- **EXERCISE BRIEF**
In the entries below, find the line with "FieldName pe = FieldName" and the line with "Lemma isNamedField_Equals atom". Reproduce those two lines and every line between them exactly, and nothing more.

- **DATA EXTRACT**

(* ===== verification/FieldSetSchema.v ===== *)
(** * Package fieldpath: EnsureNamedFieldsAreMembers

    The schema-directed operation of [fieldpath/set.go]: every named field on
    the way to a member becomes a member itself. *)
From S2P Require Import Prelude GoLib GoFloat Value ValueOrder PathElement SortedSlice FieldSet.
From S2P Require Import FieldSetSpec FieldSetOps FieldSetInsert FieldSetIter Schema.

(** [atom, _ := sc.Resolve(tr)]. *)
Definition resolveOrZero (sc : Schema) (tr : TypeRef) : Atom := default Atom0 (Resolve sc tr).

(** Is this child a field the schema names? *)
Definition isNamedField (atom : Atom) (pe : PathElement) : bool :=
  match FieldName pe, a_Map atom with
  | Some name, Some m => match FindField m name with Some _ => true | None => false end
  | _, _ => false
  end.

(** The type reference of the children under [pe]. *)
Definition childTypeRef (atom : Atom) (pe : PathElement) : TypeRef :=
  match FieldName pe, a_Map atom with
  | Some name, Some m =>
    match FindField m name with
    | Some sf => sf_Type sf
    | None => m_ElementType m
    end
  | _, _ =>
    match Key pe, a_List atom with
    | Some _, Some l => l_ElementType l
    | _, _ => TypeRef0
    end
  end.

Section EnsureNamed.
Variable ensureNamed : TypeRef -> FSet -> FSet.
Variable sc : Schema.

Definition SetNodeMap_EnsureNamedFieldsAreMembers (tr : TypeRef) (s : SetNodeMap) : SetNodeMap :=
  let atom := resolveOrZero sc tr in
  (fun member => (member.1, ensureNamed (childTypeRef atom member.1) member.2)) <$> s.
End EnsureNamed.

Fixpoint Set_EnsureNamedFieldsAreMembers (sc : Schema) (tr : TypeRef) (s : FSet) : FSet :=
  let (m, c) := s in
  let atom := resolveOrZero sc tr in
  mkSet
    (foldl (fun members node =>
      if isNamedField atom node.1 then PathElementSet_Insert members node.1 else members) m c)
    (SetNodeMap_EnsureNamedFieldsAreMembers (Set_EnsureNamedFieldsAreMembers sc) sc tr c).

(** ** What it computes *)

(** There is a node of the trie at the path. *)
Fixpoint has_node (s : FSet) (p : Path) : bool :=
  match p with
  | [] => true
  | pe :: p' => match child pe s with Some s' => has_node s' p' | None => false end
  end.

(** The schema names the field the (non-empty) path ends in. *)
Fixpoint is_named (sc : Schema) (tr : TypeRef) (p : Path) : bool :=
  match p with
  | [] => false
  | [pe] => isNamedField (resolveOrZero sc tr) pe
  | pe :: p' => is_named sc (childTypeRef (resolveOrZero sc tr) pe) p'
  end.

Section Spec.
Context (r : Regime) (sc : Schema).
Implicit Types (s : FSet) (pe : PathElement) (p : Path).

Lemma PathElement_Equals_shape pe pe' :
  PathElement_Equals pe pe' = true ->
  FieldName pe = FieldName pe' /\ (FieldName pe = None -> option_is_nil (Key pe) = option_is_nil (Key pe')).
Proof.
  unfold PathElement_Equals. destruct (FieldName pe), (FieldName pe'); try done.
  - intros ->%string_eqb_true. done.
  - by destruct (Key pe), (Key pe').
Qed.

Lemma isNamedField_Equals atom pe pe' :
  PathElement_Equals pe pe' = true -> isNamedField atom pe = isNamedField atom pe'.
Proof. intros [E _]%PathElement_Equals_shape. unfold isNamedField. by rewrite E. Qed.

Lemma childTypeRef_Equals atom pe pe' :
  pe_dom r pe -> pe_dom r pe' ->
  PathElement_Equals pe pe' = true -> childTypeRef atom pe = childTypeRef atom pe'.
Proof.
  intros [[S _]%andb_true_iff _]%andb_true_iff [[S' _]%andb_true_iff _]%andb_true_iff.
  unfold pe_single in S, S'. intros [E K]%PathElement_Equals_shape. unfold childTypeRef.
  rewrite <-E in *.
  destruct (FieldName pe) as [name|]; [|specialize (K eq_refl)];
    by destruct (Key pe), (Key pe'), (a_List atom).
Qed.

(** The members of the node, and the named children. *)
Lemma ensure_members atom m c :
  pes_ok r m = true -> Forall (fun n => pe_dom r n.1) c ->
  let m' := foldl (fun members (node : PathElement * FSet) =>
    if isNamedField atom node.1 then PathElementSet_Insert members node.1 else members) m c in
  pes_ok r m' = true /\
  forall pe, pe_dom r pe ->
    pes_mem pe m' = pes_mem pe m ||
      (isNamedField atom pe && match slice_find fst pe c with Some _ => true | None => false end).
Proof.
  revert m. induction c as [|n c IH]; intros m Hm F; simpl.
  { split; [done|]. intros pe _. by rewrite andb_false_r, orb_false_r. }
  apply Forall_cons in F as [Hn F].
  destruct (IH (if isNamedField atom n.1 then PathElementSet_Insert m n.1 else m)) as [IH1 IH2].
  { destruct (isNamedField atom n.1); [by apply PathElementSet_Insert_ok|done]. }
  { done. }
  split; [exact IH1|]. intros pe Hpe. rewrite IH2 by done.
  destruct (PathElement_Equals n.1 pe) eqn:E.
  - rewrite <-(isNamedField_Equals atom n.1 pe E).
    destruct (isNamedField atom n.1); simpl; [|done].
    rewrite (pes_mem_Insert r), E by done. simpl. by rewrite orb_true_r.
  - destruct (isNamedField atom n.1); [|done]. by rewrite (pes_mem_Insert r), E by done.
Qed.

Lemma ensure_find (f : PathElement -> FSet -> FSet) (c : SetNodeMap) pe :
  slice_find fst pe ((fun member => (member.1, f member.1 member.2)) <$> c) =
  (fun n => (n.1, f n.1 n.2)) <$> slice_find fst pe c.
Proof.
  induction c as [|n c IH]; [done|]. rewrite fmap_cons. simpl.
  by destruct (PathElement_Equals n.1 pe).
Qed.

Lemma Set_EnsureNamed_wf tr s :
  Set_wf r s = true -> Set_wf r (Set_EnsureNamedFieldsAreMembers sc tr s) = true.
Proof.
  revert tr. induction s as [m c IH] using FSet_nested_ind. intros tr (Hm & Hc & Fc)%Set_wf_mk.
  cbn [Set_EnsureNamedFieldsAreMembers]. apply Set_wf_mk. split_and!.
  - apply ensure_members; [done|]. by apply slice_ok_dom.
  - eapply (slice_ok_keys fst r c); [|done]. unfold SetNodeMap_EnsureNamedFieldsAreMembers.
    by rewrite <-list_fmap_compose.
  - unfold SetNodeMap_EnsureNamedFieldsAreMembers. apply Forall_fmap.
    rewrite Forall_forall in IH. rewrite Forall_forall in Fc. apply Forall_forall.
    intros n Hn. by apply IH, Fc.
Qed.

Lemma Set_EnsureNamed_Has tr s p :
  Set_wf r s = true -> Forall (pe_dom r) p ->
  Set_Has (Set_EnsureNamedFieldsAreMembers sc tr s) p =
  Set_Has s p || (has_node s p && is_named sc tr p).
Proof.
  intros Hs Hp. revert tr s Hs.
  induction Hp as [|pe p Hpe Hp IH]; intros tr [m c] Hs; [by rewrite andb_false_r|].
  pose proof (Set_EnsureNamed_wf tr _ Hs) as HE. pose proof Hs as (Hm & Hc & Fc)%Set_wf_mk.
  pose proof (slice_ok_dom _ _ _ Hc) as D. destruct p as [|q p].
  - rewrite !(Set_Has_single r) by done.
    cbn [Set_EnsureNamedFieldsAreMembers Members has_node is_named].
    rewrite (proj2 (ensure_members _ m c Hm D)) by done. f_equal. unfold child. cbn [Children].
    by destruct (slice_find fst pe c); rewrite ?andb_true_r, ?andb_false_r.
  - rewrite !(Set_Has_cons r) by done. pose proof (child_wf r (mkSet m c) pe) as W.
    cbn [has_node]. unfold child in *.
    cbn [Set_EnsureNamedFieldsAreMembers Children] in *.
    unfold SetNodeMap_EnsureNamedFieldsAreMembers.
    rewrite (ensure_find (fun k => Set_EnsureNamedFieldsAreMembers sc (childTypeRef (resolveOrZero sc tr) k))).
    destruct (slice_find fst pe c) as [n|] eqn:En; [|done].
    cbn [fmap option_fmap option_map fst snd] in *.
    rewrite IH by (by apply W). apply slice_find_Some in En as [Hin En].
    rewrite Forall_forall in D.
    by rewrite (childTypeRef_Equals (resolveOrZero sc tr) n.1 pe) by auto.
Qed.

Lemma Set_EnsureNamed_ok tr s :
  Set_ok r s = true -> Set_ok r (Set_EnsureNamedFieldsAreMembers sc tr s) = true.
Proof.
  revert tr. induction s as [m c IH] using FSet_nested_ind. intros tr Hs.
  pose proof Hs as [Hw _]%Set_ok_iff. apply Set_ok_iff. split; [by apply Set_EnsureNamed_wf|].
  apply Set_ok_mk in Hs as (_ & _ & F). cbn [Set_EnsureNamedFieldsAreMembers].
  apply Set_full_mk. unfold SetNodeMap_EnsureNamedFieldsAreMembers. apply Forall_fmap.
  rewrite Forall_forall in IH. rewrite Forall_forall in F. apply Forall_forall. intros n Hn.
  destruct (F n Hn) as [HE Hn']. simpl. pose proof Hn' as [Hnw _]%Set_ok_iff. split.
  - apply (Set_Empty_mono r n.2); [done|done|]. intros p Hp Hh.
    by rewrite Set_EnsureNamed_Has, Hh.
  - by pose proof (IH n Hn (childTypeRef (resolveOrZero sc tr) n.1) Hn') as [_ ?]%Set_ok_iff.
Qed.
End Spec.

- **TASK OUTPUT**
  FieldName pe = FieldName pe' /\ (FieldName pe = None -> option_is_nil (Key pe) = option_is_nil (Key pe')).
Proof.
  unfold PathElement_Equals. destruct (FieldName pe), (FieldName pe'); try done.
  - intros ->%string_eqb_true. done.
  - by destruct (Key pe), (Key pe').
Qed.

Lemma isNamedField_Equals atom pe pe' :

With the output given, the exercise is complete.